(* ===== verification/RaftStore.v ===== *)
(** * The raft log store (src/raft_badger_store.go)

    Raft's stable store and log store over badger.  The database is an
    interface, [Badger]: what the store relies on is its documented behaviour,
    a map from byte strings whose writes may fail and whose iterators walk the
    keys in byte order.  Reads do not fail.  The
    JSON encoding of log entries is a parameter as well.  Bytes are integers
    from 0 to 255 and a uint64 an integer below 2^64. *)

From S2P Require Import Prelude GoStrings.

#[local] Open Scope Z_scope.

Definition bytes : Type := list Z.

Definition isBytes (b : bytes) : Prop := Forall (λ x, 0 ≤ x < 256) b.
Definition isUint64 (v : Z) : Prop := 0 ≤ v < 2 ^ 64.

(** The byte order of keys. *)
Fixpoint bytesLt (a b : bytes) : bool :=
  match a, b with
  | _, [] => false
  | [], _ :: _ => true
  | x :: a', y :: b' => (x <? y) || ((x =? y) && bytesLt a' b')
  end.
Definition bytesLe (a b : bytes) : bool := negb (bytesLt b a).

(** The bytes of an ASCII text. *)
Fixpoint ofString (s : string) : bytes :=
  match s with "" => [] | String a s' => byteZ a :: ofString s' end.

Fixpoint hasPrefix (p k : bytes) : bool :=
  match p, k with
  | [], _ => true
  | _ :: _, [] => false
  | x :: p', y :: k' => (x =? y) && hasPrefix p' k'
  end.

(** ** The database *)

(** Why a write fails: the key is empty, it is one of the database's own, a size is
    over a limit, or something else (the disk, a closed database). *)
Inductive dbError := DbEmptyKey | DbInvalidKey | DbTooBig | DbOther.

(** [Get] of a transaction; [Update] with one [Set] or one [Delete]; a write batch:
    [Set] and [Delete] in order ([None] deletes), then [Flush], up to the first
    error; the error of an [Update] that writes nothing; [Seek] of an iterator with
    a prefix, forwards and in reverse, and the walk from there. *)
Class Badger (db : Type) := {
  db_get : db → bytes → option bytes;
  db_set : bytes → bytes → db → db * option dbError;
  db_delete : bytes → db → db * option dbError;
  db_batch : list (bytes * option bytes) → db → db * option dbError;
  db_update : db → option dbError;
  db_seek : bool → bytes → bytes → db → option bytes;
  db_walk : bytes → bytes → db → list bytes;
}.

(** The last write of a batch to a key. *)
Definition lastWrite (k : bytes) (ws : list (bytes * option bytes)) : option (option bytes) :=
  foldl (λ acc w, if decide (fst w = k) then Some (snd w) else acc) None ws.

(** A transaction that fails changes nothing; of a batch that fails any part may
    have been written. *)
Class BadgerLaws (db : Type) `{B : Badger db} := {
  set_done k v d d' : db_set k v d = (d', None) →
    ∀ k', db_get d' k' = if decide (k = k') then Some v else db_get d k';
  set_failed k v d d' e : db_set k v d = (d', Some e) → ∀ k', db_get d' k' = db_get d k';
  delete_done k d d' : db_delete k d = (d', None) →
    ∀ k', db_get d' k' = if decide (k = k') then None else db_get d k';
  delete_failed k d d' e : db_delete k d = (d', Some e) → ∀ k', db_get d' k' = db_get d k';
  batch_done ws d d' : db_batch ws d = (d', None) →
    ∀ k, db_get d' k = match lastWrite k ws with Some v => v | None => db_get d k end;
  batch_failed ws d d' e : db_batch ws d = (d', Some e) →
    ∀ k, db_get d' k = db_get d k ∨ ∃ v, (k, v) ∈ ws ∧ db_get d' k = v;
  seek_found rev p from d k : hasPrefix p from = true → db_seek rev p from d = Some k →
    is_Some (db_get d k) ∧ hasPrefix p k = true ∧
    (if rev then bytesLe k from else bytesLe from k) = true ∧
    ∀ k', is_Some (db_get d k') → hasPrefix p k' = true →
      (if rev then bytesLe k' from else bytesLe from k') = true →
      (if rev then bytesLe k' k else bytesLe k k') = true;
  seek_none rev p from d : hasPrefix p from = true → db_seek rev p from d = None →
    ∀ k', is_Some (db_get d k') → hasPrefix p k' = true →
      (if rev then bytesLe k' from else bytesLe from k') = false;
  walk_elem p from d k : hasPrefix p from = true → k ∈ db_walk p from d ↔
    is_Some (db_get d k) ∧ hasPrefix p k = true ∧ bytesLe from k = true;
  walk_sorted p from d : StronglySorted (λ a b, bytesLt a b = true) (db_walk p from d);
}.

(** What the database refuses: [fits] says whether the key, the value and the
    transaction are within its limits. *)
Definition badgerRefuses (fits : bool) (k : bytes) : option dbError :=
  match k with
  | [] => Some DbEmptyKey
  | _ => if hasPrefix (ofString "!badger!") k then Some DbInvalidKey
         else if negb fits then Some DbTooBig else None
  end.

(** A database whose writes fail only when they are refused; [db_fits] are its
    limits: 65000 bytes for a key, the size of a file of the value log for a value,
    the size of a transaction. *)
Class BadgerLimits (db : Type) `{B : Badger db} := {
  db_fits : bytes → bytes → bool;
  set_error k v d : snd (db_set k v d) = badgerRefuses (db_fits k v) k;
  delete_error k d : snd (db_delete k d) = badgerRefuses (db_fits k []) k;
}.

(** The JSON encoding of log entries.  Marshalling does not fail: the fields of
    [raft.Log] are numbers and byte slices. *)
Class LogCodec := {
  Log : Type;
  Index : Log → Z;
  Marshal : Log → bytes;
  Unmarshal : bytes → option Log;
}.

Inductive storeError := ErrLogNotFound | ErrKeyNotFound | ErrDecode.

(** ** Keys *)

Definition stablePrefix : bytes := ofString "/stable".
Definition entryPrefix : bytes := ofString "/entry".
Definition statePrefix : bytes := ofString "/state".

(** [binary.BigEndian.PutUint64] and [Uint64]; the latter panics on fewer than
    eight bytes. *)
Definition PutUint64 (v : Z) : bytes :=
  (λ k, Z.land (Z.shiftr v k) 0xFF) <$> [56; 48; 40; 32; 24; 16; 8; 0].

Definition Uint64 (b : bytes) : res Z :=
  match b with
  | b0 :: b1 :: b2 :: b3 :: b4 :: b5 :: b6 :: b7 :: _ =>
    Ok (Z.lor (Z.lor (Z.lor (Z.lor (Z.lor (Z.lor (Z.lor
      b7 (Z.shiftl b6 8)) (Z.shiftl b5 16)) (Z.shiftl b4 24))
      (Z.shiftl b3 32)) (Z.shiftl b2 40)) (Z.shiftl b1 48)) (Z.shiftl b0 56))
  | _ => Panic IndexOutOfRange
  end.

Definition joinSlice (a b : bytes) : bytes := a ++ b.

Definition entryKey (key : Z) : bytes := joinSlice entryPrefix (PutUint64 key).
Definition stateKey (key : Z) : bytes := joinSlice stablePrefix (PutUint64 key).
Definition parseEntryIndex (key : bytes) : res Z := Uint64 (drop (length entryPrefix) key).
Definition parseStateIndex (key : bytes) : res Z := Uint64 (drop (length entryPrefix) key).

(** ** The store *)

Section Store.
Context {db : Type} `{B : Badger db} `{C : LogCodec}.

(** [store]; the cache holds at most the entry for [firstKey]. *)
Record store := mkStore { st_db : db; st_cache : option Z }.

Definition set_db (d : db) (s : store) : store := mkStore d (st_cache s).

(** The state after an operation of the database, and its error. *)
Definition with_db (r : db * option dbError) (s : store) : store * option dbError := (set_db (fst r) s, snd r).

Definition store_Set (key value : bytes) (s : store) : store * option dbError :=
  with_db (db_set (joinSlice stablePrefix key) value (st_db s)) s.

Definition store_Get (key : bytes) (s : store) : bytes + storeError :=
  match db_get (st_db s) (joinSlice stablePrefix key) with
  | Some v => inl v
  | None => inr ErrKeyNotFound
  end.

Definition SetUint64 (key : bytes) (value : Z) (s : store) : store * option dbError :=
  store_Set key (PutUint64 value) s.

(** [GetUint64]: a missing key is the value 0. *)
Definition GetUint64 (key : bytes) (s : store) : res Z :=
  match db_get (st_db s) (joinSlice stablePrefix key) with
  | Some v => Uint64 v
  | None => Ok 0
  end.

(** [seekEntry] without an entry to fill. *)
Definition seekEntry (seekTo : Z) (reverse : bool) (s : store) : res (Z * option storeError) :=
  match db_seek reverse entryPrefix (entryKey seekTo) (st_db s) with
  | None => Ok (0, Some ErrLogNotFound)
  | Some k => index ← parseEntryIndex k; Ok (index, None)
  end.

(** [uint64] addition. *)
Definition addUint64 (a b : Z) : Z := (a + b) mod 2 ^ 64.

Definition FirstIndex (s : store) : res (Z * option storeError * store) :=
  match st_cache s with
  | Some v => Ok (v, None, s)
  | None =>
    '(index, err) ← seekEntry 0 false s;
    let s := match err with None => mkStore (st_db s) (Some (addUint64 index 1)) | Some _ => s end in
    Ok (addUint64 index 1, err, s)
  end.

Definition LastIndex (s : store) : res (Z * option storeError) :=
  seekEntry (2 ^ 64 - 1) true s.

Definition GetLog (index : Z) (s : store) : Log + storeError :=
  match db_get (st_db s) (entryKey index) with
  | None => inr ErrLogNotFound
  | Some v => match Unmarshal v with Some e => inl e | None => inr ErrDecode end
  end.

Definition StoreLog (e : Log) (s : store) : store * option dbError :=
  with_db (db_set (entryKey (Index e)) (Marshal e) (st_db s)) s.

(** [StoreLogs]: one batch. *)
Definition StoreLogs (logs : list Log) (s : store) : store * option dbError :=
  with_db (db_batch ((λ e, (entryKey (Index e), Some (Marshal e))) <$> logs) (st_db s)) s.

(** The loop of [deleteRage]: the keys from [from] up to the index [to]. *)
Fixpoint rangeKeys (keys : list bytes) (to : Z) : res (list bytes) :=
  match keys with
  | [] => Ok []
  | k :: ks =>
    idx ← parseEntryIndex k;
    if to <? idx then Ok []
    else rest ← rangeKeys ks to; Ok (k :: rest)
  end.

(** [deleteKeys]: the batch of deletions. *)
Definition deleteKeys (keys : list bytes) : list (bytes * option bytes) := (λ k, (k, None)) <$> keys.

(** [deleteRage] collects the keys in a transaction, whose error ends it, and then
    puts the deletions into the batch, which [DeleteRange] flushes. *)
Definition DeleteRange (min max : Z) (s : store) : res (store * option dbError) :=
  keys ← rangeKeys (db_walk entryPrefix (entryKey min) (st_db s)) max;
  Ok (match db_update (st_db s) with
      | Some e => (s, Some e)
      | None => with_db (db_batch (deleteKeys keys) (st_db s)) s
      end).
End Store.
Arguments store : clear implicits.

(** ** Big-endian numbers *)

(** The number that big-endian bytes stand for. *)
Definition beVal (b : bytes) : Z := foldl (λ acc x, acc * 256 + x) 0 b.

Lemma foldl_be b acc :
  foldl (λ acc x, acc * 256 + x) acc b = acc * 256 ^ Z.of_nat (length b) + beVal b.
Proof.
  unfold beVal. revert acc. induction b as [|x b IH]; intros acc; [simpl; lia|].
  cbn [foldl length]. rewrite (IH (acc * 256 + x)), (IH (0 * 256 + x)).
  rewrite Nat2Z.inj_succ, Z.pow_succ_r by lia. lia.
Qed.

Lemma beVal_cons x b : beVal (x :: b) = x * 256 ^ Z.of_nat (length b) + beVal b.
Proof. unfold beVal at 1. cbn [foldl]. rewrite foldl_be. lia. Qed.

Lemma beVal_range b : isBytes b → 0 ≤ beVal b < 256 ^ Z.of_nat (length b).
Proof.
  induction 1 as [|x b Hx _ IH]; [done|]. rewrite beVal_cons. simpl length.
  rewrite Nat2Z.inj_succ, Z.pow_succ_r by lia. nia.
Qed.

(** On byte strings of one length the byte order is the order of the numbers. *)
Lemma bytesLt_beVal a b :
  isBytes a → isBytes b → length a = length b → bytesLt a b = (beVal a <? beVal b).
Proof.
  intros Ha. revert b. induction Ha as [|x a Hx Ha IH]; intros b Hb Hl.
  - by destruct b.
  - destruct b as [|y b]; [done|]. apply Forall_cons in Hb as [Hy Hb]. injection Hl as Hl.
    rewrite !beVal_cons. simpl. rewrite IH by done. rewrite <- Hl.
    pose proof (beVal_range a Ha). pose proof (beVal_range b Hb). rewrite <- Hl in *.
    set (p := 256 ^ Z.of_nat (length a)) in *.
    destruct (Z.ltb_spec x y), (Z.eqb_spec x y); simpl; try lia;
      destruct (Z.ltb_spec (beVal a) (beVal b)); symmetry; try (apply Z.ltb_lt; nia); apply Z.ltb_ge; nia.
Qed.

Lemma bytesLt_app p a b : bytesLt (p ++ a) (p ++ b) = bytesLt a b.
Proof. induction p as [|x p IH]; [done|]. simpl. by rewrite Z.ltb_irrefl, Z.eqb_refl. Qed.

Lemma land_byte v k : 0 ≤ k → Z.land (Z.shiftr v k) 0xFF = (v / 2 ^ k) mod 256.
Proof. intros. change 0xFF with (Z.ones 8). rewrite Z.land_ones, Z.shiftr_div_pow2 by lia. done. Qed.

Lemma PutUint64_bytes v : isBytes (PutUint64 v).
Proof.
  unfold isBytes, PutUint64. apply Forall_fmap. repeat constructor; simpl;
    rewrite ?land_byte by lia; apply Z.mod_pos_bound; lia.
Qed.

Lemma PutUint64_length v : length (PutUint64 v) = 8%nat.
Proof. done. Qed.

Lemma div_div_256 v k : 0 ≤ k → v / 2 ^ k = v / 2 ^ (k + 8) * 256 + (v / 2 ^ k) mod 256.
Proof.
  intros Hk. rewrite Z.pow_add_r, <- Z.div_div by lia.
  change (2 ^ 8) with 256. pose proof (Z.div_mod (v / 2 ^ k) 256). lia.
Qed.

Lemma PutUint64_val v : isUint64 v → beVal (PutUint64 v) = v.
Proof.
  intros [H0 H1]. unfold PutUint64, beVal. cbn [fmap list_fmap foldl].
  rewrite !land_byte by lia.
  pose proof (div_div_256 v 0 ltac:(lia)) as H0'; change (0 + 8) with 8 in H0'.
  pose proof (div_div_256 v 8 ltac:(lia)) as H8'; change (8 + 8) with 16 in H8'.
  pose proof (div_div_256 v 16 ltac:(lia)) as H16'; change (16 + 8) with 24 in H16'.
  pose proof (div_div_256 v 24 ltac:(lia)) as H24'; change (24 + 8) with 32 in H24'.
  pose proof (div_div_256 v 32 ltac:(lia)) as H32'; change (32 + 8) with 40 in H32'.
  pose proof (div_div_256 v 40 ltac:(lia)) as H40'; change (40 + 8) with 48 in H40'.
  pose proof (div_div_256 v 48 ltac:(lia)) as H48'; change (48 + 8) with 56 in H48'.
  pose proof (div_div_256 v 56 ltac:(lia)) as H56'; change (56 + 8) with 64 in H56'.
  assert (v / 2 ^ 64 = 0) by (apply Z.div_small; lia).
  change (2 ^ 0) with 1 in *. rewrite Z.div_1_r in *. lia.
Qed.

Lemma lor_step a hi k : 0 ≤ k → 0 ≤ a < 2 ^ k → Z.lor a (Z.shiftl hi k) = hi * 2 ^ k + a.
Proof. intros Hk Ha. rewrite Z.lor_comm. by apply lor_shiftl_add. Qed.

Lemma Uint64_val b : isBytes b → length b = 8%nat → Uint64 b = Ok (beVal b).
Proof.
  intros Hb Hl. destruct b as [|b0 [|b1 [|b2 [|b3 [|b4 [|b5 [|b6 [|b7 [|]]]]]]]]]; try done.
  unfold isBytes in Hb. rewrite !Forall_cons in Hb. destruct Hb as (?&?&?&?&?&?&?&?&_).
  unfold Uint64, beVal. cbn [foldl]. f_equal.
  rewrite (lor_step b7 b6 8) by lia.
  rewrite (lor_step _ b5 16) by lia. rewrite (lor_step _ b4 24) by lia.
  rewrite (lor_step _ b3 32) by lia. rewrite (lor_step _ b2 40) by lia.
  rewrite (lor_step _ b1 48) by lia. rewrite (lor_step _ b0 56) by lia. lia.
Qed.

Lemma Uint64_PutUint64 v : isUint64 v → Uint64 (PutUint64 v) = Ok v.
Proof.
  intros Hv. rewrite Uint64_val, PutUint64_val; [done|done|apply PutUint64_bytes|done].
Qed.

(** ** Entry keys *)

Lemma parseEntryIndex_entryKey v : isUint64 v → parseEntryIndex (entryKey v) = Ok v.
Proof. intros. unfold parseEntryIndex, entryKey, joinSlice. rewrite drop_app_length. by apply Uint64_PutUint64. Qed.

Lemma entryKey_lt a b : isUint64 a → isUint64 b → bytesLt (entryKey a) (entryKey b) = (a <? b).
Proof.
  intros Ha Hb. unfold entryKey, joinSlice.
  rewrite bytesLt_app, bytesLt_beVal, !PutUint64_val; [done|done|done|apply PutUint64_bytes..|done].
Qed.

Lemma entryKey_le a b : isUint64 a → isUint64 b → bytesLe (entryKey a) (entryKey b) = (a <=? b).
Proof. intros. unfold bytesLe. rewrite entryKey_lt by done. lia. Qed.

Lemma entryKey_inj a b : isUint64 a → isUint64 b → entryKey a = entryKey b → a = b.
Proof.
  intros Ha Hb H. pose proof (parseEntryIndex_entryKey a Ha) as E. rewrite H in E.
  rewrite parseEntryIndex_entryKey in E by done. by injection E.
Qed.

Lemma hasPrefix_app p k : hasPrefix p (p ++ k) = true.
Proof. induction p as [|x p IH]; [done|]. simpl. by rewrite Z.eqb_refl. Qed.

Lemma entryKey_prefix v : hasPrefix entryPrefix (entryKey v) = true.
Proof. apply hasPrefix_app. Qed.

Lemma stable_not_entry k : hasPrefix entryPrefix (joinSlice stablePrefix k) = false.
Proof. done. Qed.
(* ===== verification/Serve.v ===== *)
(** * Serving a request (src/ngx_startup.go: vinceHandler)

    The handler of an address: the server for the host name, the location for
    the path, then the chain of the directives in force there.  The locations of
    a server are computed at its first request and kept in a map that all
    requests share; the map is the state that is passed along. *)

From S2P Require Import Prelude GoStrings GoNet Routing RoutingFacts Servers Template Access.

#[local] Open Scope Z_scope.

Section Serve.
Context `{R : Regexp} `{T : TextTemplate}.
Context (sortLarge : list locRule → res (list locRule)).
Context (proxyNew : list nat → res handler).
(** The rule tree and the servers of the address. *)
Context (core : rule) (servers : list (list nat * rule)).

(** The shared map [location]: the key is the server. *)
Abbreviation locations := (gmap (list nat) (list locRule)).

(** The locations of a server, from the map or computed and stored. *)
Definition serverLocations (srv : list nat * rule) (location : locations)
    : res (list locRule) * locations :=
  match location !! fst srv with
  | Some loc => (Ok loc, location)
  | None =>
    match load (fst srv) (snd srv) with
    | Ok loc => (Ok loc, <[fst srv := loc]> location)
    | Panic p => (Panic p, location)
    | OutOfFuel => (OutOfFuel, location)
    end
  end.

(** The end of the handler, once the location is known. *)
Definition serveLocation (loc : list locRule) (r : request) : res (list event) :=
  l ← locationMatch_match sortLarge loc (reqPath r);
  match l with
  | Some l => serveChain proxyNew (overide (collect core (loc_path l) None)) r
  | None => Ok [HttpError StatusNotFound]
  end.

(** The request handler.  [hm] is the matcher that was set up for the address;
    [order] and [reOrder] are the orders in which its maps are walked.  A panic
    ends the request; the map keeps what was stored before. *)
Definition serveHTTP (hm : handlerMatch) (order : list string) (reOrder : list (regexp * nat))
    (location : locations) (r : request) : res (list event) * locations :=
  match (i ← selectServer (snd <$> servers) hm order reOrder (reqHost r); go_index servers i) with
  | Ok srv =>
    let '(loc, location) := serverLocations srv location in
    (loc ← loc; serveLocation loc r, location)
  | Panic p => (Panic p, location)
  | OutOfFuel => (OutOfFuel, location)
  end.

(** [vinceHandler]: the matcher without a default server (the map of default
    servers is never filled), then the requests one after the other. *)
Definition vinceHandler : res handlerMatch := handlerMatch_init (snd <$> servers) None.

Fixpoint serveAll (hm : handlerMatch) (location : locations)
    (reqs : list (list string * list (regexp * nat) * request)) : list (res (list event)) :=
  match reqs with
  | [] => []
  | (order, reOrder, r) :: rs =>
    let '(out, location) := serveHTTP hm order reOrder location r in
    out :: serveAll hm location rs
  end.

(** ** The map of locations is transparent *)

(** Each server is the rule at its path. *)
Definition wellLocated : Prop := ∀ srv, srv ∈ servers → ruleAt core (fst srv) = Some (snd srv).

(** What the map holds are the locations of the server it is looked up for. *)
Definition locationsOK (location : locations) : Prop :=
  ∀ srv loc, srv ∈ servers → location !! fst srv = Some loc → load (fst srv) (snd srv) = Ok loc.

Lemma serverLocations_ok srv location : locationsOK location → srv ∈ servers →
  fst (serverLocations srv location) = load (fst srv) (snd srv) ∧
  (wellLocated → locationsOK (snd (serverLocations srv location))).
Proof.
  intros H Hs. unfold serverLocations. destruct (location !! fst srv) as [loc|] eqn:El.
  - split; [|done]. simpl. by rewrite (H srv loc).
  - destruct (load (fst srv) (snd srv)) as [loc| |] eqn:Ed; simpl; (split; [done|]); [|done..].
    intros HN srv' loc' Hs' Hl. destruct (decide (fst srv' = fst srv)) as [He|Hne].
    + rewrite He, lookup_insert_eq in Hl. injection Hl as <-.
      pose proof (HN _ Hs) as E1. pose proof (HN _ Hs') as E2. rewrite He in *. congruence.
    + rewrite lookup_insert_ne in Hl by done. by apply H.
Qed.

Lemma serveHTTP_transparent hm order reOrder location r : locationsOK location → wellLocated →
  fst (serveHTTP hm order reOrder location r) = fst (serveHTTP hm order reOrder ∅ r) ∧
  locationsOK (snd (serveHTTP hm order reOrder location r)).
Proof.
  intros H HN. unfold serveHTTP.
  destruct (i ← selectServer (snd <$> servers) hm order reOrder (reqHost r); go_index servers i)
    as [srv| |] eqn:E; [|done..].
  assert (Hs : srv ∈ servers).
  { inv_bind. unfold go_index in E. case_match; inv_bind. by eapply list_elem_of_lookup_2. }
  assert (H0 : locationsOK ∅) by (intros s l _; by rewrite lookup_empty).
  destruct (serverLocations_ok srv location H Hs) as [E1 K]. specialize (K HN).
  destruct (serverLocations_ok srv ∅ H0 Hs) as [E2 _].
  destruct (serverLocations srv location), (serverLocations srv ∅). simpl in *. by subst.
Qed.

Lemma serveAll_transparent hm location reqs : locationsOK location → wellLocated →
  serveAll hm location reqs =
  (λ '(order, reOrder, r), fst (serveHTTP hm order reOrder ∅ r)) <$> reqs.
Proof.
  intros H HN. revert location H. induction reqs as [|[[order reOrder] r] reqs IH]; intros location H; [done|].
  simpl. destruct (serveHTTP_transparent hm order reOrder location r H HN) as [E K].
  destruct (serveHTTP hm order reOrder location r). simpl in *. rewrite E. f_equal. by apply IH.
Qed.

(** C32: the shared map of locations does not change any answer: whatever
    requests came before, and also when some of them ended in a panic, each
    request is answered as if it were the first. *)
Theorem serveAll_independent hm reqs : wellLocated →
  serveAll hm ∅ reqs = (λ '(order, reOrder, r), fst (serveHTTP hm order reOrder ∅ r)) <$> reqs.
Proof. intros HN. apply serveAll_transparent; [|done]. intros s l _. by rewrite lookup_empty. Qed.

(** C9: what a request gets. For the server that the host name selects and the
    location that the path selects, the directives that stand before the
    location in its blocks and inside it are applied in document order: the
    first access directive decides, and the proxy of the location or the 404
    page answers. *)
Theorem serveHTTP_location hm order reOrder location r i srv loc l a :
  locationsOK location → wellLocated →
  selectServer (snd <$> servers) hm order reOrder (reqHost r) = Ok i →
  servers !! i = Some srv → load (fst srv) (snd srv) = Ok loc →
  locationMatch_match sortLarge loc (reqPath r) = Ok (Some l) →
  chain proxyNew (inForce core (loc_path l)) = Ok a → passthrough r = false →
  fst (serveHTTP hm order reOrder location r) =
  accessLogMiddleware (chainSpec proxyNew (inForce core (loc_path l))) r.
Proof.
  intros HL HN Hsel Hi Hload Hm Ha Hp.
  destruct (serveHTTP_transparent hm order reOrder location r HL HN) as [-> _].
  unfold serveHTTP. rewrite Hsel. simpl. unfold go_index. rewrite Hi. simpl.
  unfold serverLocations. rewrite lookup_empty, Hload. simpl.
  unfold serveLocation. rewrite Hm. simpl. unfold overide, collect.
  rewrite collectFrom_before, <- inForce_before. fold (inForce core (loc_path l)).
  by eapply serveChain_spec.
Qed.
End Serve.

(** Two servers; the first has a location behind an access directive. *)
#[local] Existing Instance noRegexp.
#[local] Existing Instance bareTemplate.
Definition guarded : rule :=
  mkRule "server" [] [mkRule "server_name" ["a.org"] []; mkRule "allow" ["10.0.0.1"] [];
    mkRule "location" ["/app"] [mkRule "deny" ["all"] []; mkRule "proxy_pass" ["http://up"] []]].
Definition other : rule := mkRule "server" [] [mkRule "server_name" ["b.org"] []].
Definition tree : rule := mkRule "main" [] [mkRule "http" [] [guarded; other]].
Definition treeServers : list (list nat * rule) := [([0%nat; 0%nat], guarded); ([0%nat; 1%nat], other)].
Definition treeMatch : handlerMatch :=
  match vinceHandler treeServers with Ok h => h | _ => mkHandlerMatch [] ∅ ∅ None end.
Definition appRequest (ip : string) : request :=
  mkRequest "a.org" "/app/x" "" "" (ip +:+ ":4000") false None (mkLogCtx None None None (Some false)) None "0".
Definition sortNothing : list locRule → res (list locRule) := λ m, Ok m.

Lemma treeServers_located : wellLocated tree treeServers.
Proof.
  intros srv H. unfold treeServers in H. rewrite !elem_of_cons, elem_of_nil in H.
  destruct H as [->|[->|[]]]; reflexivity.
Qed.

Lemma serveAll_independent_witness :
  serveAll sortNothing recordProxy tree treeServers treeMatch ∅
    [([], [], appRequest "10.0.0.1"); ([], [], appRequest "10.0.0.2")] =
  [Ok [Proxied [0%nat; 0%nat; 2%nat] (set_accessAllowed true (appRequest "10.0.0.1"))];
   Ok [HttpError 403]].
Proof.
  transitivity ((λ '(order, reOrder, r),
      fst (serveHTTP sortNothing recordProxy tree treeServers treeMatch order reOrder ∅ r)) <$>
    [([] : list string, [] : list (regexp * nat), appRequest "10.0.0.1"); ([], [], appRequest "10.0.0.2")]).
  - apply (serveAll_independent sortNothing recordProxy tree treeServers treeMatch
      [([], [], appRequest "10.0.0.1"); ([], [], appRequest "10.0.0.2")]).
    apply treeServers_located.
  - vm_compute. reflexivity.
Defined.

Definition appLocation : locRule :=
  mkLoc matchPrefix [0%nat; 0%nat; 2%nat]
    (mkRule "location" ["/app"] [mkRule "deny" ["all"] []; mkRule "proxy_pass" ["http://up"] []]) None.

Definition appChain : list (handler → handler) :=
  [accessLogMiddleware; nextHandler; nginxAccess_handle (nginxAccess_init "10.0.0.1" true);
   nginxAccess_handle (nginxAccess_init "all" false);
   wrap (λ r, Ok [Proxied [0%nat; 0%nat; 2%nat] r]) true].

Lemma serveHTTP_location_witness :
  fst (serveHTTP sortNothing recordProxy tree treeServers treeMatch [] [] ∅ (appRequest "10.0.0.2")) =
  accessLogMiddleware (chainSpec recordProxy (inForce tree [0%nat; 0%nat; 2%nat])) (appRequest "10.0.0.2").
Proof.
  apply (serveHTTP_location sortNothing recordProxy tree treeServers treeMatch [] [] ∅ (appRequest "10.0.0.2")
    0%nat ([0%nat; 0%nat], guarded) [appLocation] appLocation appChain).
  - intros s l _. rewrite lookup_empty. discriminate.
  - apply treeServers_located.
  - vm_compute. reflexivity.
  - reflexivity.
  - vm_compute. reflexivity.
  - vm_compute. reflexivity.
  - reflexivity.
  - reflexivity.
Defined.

::::::::

Take from the listing every line in which the word "that" appears.

→ **OUTPUT**:
    error; the error of an [Update] that writes nothing; [Seek] of an iterator with
(** A transaction that fails changes nothing; of a batch that fails any part may
(** The number that big-endian bytes stand for. *)
    a server are computed at its first request and kept in a map that all
    requests share; the map is the state that is passed along. *)
(** The request handler.  [hm] is the matcher that was set up for the address;
(** C9: what a request gets. For the server that the host name selects and the
    location that the path selects, the directives that stand before the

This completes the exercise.